Not all essential oils that are safe and helpful for humans are safe for pets. Before using any essential oil with your pet make sure it’s safe. Also remember that our pets have a much more acute sense of smell. A little oil goes a long way!
Choose the right oils
Also, many dogs and cats groom themselves, and many essential oils should not be ingested. Use therapeutic grade oils when applying them externally. If you’re giving your dog or cat essential oils internally, make sure the oil is food grade and safe for your pet.
Our pets are especially sensitive to smell
You can help you pet adjust to the aromas without becoming overwhelmed by wearing them yourself or diffuse the oils in spaces where they spend time.
The oils listed here are generally safe for use with dogs. Cats react differently to oils, and not all oils that work for dogs are safe for cats. Take extra care when using oils with cats. Our pets are individuals so watch for potential allergic reactions.
Applying oils to the skin
- Dilute the oils before applying because some (like peppermint) can irritate the skin if applied directly.
- Avoid applying oils on or near sensitive areas like eyes, nose, ears, and genital area.

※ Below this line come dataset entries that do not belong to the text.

(** The operators of the new graph were in the old one, or are new. *)
Lemma new_node op : op ∈ nodes new → (op ∈ nodes g ∧ op ∉ dom (mappedOps x1)) ∨ ∃ (j : nat) o, dstOps x1 !! j = Some (Some o) ∧ mapOp o = op.
Proof.
  destruct (create_new_graph_edges x1 g (se_wf _ _ Hse) new Hnew) as (Hw & _ & He). intros (e & Hx%He & <-)%(wo_fed new Hw).
  destruct Hx as [a a' Ha Hd Hr|j o i t src Ho Ht Hc]; [left|right; by exists j, o].
  destruct (replaced_part x1 g (se_wf _ _ Hse) full_targets a a' Ha Hr) as (_ & -> & _). split; [by apply edge_node|done].
Qed.
Lemma target_object (j : nat) o : dstOps x1 !! j = Some (Some o) →
  guid (mapOp o) < global_unique_id (xf_model x1) ∧ ∃ ob, op_object (xf_model x1) (mapOp o) = Ok ob ∧ numInputs ob = zlen (x_inputs o).
Proof.
  intros Hj. pose proof (created_index j o Hj).
  split; [by apply (cr_new _ _ _ _ Hcr eq_refl j o)|by apply (cr_objects _ _ _ _ Hcr eq_refl j o)].
Qed.
Lemma new_slots : full_slots (xf_model x1) new.
Proof.
  pose proof (searchable_kept _ _ _ (cr_kept _ _ _ _ Hcr) Hse) as [Hwf _ _ _ _ [Hu Hrange Hall]]. pose proof full_targets as Hft.
  destruct (create_new_graph_edges x1 g Hwf new Hnew) as (Hw & _ & He). destruct (create_new_graph_total x1 g Hwf new Hnew) as [Hstay Henter]. split.
  - by apply (new_graph_slots x1 g new Hwf Hft Hnew).
  - intros e ob Hx%He Hob. destruct Hx as [a a' Ha Hd Hr|j o i t src Ho Ht Hc].
    + destruct (replaced_part x1 g Hwf Hft a a' Ha Hr) as (_ & Hd' & ->). rewrite Hd' in Hob. by apply Hrange.
    + simpl in *. destruct (target_object j o Ho) as (_ & ob' & Hob' & Hn). assert (ob' = ob) as -> by congruence.
      apply lookup_lt_Some in Ht. unfold zlen in Hn. lia.
  - intros op ob i [[Hop Hno]|(j & o & Ho & <-)]%new_node Hob Hi.
    + destruct (Hall op ob i Hop Hob Hi) as (a & Ha & Hda & Hia). destruct (Hstay a Ha) as [a' Hr]; [by rewrite Hda|].
      destruct (replaced_part x1 g Hwf Hft a a' Ha Hr) as (_ & Hd' & Hi'). exists a'. split_and!; [|congruence..]. apply He, (edge_stays x1 g a); [done|by rewrite Hda|done].
    + destruct (target_object j o Ho) as (_ & ob' & Hob' & Hn). assert (ob' = ob) as -> by congruence.
      destruct (lookup_lt_is_Some_2 (x_inputs o) (Z.to_nat i)) as [t Ht]; [unfold zlen in Hn; lia|]. destruct (Henter j o _ t Ho Ht) as [src Hc].
      exists (mkEdge src.1 (mapOp o) src.2 (Z.of_nat (Z.to_nat i))). split_and!; [|done|simpl; lia]. apply He. by apply (edge_enters x1 g j o _ t).
Qed.
(** The new graph can be searched again. *)
Lemma new_searchable : searchable (xf_model x1) new ∧ loop_free new.
Proof.
  pose proof (searchable_kept _ _ _ (cr_kept _ _ _ _ Hcr) Hse) as [Hwf _ Hm Hg Ho _]. pose proof full_targets as Hft.
  destruct (new_graph_wf x1 g new Hwf Hft Hnew walked Hloop) as [Hwf' Hlf]. destruct (create_new_graph_edges x1 g Hwf new Hnew) as (Hw & _ & He).
  split; [|done]. split; [done|apply Hw|done| | |apply new_slots].
  - intros op Hop. assert (taking_part x1 g op) as [?%Hg|(j & o & Hj & <-)]; [|lia|by apply target_object in Hj as [? _]].
    assert (∀ op, op ∈ nodes new → taking_part x1 g op) as Hnodes.
    { intros op' [[Hx _]|?]%new_node; [left; by apply elem_of_union_l|by right]. }
    apply elem_of_union in Hop as [?|Hop]; [by apply Hnodes|]. apply (wo_outs new Hw) in Hop as [?|(e & Hx%He & <-)]; [by apply Hnodes|].
    destruct Hx as [a a' Ha Hd Hr|j o i t src Hj Ht Hc]; [by apply (replaced_part x1 g Hwf Hft a a' Ha Hr)|by eapply comes_from_part].
  - intros op [[Hop _]|(j & o & Hj & <-)]%new_node; [by apply Ho|]. destruct (target_object j o Hj) as (_ & ob & ? & _). by exists ob.
Qed.
End Full.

Some essential oils for dogs
- Ginger—calms digestion, eases pain of arthritis, strains and sprains (use in small amounts, always dilute)
- Lavender –antibacterial, helps with anxiety, car sickness, and insomnia
- Niaouli— antihistaminic, antibacterial (safe alternative to tea tree oil)
- Peppermint—stimulates circulation, helps with arthritis, strains and sprains
- Roman Chamomile—relieves muscle pain and cramps, calming (not for cats!)